> **Records for this exercise**
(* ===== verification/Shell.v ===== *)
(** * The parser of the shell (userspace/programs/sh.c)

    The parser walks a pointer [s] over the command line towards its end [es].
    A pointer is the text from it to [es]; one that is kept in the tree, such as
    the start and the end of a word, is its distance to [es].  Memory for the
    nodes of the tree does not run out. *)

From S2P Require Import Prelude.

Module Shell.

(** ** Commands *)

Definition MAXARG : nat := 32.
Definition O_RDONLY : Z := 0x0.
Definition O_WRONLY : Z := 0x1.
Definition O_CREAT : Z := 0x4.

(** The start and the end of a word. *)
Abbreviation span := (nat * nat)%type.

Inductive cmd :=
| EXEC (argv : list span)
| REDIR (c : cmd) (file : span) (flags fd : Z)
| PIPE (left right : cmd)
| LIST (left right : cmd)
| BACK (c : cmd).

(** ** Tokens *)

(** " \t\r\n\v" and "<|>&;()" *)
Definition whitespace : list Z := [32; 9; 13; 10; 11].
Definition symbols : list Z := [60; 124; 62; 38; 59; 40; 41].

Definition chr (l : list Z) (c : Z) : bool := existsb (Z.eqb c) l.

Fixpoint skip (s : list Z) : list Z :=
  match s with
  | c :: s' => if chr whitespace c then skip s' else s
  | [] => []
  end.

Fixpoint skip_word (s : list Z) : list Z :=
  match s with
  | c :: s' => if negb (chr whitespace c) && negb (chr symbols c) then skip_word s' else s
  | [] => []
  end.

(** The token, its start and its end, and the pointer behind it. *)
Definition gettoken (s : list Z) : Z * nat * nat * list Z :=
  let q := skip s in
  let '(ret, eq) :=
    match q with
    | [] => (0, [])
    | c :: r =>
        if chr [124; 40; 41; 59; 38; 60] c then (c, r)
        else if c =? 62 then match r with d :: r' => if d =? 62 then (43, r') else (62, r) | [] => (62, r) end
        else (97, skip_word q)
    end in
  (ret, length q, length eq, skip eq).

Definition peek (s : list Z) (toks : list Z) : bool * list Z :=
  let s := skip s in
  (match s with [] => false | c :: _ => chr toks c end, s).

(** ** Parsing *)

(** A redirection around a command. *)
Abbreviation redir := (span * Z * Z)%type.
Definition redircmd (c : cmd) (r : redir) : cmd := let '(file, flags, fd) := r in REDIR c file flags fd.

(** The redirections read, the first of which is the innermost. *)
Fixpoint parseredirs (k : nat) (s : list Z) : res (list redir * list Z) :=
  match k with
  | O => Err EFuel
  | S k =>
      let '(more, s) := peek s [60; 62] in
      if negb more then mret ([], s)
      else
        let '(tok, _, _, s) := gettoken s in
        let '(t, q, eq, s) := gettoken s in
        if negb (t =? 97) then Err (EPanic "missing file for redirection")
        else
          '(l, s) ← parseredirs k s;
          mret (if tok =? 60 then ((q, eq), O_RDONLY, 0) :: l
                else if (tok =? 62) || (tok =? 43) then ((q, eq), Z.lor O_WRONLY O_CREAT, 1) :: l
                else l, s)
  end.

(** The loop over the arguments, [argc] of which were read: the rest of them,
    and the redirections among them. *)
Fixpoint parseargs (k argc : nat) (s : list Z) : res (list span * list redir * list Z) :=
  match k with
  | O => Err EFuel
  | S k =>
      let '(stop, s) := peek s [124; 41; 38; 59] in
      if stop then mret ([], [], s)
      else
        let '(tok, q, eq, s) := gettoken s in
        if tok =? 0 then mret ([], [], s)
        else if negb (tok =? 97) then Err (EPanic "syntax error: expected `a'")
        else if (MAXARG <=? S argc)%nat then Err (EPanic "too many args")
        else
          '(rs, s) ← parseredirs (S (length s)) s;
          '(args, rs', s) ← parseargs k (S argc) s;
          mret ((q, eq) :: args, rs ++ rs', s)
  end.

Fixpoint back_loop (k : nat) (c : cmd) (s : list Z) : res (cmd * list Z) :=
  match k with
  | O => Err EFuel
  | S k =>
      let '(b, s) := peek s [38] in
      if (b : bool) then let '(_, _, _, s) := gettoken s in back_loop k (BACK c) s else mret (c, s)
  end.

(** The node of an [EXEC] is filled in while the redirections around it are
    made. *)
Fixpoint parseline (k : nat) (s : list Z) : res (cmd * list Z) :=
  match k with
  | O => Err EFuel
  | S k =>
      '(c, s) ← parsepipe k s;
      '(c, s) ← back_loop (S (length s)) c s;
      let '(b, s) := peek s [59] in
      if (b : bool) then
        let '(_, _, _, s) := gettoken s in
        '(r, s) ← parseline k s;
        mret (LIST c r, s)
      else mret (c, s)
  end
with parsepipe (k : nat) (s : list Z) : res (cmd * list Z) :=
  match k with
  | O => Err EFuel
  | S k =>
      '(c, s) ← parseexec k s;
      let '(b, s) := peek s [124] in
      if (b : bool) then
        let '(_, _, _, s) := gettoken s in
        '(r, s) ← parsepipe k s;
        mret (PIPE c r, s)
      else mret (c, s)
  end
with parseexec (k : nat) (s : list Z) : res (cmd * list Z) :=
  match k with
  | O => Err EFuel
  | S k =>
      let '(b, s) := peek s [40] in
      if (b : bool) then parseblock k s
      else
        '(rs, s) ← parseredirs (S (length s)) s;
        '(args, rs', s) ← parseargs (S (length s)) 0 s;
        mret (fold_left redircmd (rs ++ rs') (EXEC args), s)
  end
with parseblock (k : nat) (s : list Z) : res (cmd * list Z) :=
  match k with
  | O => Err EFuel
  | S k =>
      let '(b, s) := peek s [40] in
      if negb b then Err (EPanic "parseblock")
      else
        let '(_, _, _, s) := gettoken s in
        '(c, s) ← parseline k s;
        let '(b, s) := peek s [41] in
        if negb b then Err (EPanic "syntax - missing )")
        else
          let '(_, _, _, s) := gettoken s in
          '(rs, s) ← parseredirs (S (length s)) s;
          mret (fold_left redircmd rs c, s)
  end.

> **Description of the task**
The lines to return are those with the string "toks" in them; copy each from the entries above.

> **Answer to the exercise**
Definition peek (s : list Z) (toks : list Z) : bool * list Z :=
  (match s with [] => false | c :: _ => chr toks c end, s).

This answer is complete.